Given records -
(* ===== verification/Rv64Pkg.v ===== *)
(** * Global packages: [rtl/core/include/rv64_pkg.sv] and [csr_pkg.sv]

    Binary literals of the source are written in hexadecimal.  The SystemVerilog enumerations are inductive types with their encodings; [*_dec] reads
    a bit pattern back and is [None] exactly on the patterns the enumeration does not name
    (the [default] arm of a [case]).  Parameters are constants. *)

From S2P Require Import Prelude.

Definition XLEN : Z := 64.
Definition INST_WIDTH : Z := 32.

(** ** Major opcodes, [instr[6:0]] *)
Inductive opcode_t :=
  | OPCODE_LOAD | OPCODE_LOAD_FP | OPCODE_MISC_MEM | OPCODE_OP_IMM | OPCODE_OP_IMM_32
  | OPCODE_AUIPC | OPCODE_LUI | OPCODE_STORE | OPCODE_STORE_FP | OPCODE_AMO
  | OPCODE_OP | OPCODE_OP_32 | OPCODE_MADD | OPCODE_MSUB | OPCODE_NMSUB | OPCODE_NMADD
  | OPCODE_OP_FP | OPCODE_BRANCH | OPCODE_JALR | OPCODE_JAL | OPCODE_SYSTEM
  | OPCODE_CUSTOM_0 | OPCODE_CUSTOM_1 | OPCODE_CUSTOM_2 | OPCODE_CUSTOM_3.

#[global] Instance opcode_eq_dec : EqDecision opcode_t.
Proof. solve_decision. Defined.

Definition opcode_enc (o : opcode_t) : Z :=
  match o with
  | OPCODE_LOAD => 0x03
  | OPCODE_LOAD_FP => 0x07
  | OPCODE_MISC_MEM => 0x0f
  | OPCODE_OP_IMM => 0x13
  | OPCODE_OP_IMM_32 => 0x1b
  | OPCODE_AUIPC => 0x17
  | OPCODE_LUI => 0x37
  | OPCODE_STORE => 0x23
  | OPCODE_STORE_FP => 0x27
  | OPCODE_AMO => 0x2f
  | OPCODE_OP => 0x33
  | OPCODE_OP_32 => 0x3b
  | OPCODE_MADD => 0x43
  | OPCODE_MSUB => 0x47
  | OPCODE_NMSUB => 0x4b
  | OPCODE_NMADD => 0x4f
  | OPCODE_OP_FP => 0x53
  | OPCODE_BRANCH => 0x63
  | OPCODE_JALR => 0x67
  | OPCODE_JAL => 0x6f
  | OPCODE_SYSTEM => 0x73
  | OPCODE_CUSTOM_0 => 0x0b
  | OPCODE_CUSTOM_1 => 0x2b
  | OPCODE_CUSTOM_2 => 0x5b
  | OPCODE_CUSTOM_3 => 0x7b
  end.

Definition opcodes : list opcode_t :=
  [OPCODE_LOAD; OPCODE_LOAD_FP; OPCODE_MISC_MEM; OPCODE_OP_IMM; OPCODE_OP_IMM_32;
   OPCODE_AUIPC; OPCODE_LUI; OPCODE_STORE; OPCODE_STORE_FP; OPCODE_AMO; OPCODE_OP;
   OPCODE_OP_32; OPCODE_MADD; OPCODE_MSUB; OPCODE_NMSUB; OPCODE_NMADD; OPCODE_OP_FP;
   OPCODE_BRANCH; OPCODE_JALR; OPCODE_JAL; OPCODE_SYSTEM; OPCODE_CUSTOM_0;
   OPCODE_CUSTOM_1; OPCODE_CUSTOM_2; OPCODE_CUSTOM_3].

(** The enumeration member a [case (x)] selects, if any. *)
Definition enum_dec {A} (enc : A -> Z) (l : list A) (x : Z) : option A :=
  List.find (fun a => enc a =? x) l.

Definition opcode_dec : Z -> option opcode_t := enum_dec opcode_enc opcodes.

(** ** ALU operations *)
Inductive alu_op_t :=
  | ALU_ADD | ALU_SUB | ALU_SLL | ALU_SLT | ALU_SLTU | ALU_XOR | ALU_SRL | ALU_SRA
  | ALU_OR | ALU_AND.

#[global] Instance alu_op_eq_dec : EqDecision alu_op_t.
Proof. solve_decision. Defined.

Definition alu_op_enc (o : alu_op_t) : Z :=
  match o with
  | ALU_ADD => 0x0
  | ALU_SUB => 0x8
  | ALU_SLL => 0x1
  | ALU_SLT => 0x2
  | ALU_SLTU => 0x3
  | ALU_XOR => 0x4
  | ALU_SRL => 0x5
  | ALU_SRA => 0xd
  | ALU_OR => 0x6
  | ALU_AND => 0x7
  end.

Definition alu_ops : list alu_op_t :=
  [ALU_ADD; ALU_SUB; ALU_SLL; ALU_SLT; ALU_SLTU; ALU_XOR; ALU_SRL; ALU_SRA; ALU_OR; ALU_AND].

Definition alu_op_dec : Z -> option alu_op_t := enum_dec alu_op_enc alu_ops.

(** ** Branch conditions *)
Inductive branch_op_t :=
  | BRANCH_EQ | BRANCH_NE | BRANCH_LT | BRANCH_GE | BRANCH_LTU | BRANCH_GEU.

#[global] Instance branch_op_eq_dec : EqDecision branch_op_t.
Proof. solve_decision. Defined.

Definition branch_op_enc (o : branch_op_t) : Z :=
  match o with
  | BRANCH_EQ => 0x0
  | BRANCH_NE => 0x1
  | BRANCH_LT => 0x4
  | BRANCH_GE => 0x5
  | BRANCH_LTU => 0x6
  | BRANCH_GEU => 0x7
  end.

Definition branch_ops : list branch_op_t :=
  [BRANCH_EQ; BRANCH_NE; BRANCH_LT; BRANCH_GE; BRANCH_LTU; BRANCH_GEU].

Definition branch_op_dec : Z -> option branch_op_t := enum_dec branch_op_enc branch_ops.

(** ** Privilege modes (declared in [decoder.sv], [csr_unit.sv] and [trap_ctrl.sv]) *)
Definition PRIV_MODE_U : Z := 0x0.
Definition PRIV_MODE_S : Z := 0x1.
Definition PRIV_MODE_M : Z := 0x3.

(** ** CSR addresses ([csr_pkg.sv]) *)
Definition CSR_FFLAGS : Z := 0x001.
Definition CSR_FRM : Z := 0x002.
Definition CSR_FCSR : Z := 0x003.
Definition CSR_MVENDORID : Z := 0xF11.
Definition CSR_MARCHID : Z := 0xF12.
Definition CSR_MIMPID : Z := 0xF13.
Definition CSR_MHARTID : Z := 0xF14.
Definition CSR_MSTATUS : Z := 0x300.
Definition CSR_MISA : Z := 0x301.
Definition CSR_MEDELEG : Z := 0x302.
Definition CSR_MIDELEG : Z := 0x303.
Definition CSR_MIE : Z := 0x304.
Definition CSR_MTVEC : Z := 0x305.
Definition CSR_MCOUNTEREN : Z := 0x306.
Definition CSR_MSCRATCH : Z := 0x340.
Definition CSR_MEPC : Z := 0x341.
Definition CSR_MCAUSE : Z := 0x342.
Definition CSR_MTVAL : Z := 0x343.
Definition CSR_MIP : Z := 0x344.
Definition CSR_MCYCLE : Z := 0xB00.
Definition CSR_MINSTRET : Z := 0xB02.
Definition CSR_SSTATUS : Z := 0x100.
Definition CSR_SIE : Z := 0x104.
Definition CSR_STVEC : Z := 0x105.
Definition CSR_SCOUNTEREN : Z := 0x106.
Definition CSR_SSCRATCH : Z := 0x140.
Definition CSR_SEPC : Z := 0x141.
Definition CSR_SCAUSE : Z := 0x142.
Definition CSR_STVAL : Z := 0x143.
Definition CSR_SIP : Z := 0x144.
Definition CSR_SATP : Z := 0x180.
Definition CSR_CYCLE : Z := 0xC00.
Definition CSR_TIME : Z := 0xC01.
Definition CSR_INSTRET : Z := 0xC02.

(** ** Cause codes ([csr_pkg.sv]) *)
Definition EXC_INST_ILLEGAL : Z := 2.
Definition EXC_BREAKPOINT : Z := 3.
Definition EXC_LOAD_ADDR_MISALIGNED : Z := 4.
Definition EXC_LOAD_FAULT : Z := 5.
Definition EXC_STORE_ADDR_MISALIGNED : Z := 6.
Definition EXC_STORE_FAULT : Z := 7.
Definition EXC_ECALL_FROM_U : Z := 8.
Definition EXC_ECALL_FROM_S : Z := 9.
Definition EXC_ECALL_FROM_M : Z := 11.
Definition EXC_INSTR_PAGE_FAULT : Z := 12.
Definition EXC_LOAD_PAGE_FAULT : Z := 13.
Definition EXC_STORE_PAGE_FAULT : Z := 15.
Definition INTERRUPT_M_SOFTWARE : Z := 3.
Definition INTERRUPT_M_TIMER : Z := 7.
Definition INTERRUPT_M_EXTERNAL : Z := 11.

(** ** Lemmas *)

Lemma enum_dec_sound {A} (enc : A -> Z) l x a : enum_dec enc l x = Some a -> enc a = x.
Proof. unfold enum_dec; intros H. apply List.find_some in H as [_ H]. by apply Z.eqb_eq. Qed.

Lemma opcode_dec_enc o : opcode_dec (opcode_enc o) = Some o.
Proof. by destruct o. Qed.
Lemma alu_op_dec_enc o : alu_op_dec (alu_op_enc o) = Some o.
Proof. by destruct o. Qed.
Lemma branch_op_dec_enc o : branch_op_dec (branch_op_enc o) = Some o.
Proof. by destruct o. Qed.
Lemma opcode_enc_bv o : is_bv 7 (opcode_enc o).
Proof. destruct o; split; vm_compute; congruence. Qed.
Lemma branch_op_enc_bv o : is_bv 3 (branch_op_enc o).
Proof. destruct o; split; vm_compute; congruence. Qed.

Exercise instructions - Would you give the number of lines in this listing that include "option"? Only the number, please.

Exercise result - 4